Puis en 1993, la guerre éclate. Il y a de plus en plus d’enfants dans les rues, d’orphelins de guerre, de gamins séparés de leurs parents. L’urgence n’est plus seulement de leur donner un espace d’expression mais de répondre au besoin vital de se nourrir et de se soigner. C’est ainsi qu’elle décide d’accueillir chaque dimanche, à son domicile, ces enfants, autour d’un repas chaud. D’où le surnom de « maman dimanche ». « C’est devenu un rendez-vous important et ils savent qu’ils sont mes invités d’honneur.

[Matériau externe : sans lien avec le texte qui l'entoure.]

(* ===== verification/_CoqProject ===== *)
-Q . S2P
Prelude.v
HeadersCache.v
TreeRoute.v
BlockListener.v
BlockListenerFacts.v
ToyChain.v
ListenerProps.v
Scale.v
ScaleLE.v
RpcTypes.v
RpcTypesProps.v
Types.v
Events.v
Chain.v
Db.v
IndexerError.v
DbPool.v
ToyIndexer.v
ChainProps.v
SharePrice.v
DbXdm.v
DbXdmProps.v
DbStakingProps.v
Staking.v
StakingFacts.v
StakingProps.v
DbTypes.v
Xdm.v
XdmFacts.v
Processor.v
Processors.v
ProcessorProps.v
StatusRace.v
Follow.v
NodeChains.v
Canonical.v
XdmCanonical.v
System.v
SystemTransfers.v
LostReorgs.v
EndToEnd.v
XdmProps.v
Api.v
ApiProps.v
Served.v
ServedTransfers.v
Alerts.v
Slots.v
SlotsProps.v
StallReorg.v
StallReorgProps.v
AlertEvents.v
AlertEventsProps.v
MdFormat.v
MdFormatProps.v
Slack.v
SlackProps.v
AlertPath.v
P2p.v
P2pProps.v
Network.v
Startup.v
StartupProps.v
TestUtils.v
StorageTests.v
NodeTests.v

Au-delà du repas, ils viennent chercher un peu d’amour.
C’est un moment particulier qui leur fait oublier le temps d’une journée les fouilles des poubelles à la recherche de nourriture », raconte-t-elle, avec émotion.
Une grande joie pour cette femme lorsqu’à la fin du repas, les enfants se mettent à chanter mais également une peine quand elle leur dit au revoir sans savoir comment ils vont s’en sortir durant toute une semaine avant la prochaine rencontre. Et , à l’occasion du dimanche des rameaux, les enfants lui ont fait une surprise, en mettant des fleurs tout autour de sa parcelle et devant son portail. « Je me suis mise à pleurer devant mes enfants. Mon monde, ma vie, c’est le partage avec eux. Si je pouvais leur rendre le sourire, si je pouvais sécher leurs larmes, alors j’aurais trouvé un sens à ma vie, et je me sentirai comblée.»
Une retraite en guise de continuité
Grâce au soutien de sa famille, aux consultances qu’elle fait occasionnellement dans les ONG, et aux dons de certains bienfaiteurs, elle s’est mise à scolariser les enfants vulnérables. Certains vont la voir parce qu’ils ont besoin d’une assistance quelconque. D’autres, qui ont mieux réussi, passent pour lui dire bonjour. Un de ceux-là, devenu artiste, lui a dédié une chanson sur son premier album intitulé « l’espoir retrouvé chez Maman Christine ». Elle l’avait soustrait au quotidien de la rue alors qu’il n’avait que 10 ans.
Aujourd’hui à la retraite, « maman dimanche », depuis 8 ans, se lève à 6h30 pour aller aider les écoliers de son quartier Ngagara à traverser la route. « Leur école se trouve sur un tournant très dangereux, et puis je n’ai rien à faire d’autre. Autant protéger ces petits anges » explique- t-elle, amusée.
Les actions de cette femme, d’ailleurs instituée Mushingahe depuis 2012 ne sont pas passées inaperçues. En 2000, elle a été élue « grand citoyen de la paix et meilleure mère du pays » par le Collectif des Associations des Jeunes (CPAJ).
En 2005, elle était nominée parmi 1000 femmes pour le Prix Nobel de la Paix. Et le 25 mars dernier, elle a été désignée comme « Femme du Courage » 2013 par l’ambassade des Etats-Unis. Mme Ntahe ne cherche pas la notoriété encore moins les reconnaissances, tout ce qu’elle demande, c’est qu’on la soutienne dans son combat. « Ne restons pas indifférents à ces enfants qui nous implorent. Tendons-leur la main car la rue ne les forme pas, si ce n’est à les rendre mauvais, criminels, voleurs, alors qu’ils sont le Burundi de demain. Ces enfants, ce sont les nôtres » C’est dans cette optique qu’elle préside aujourd’hui l’association Bon geste.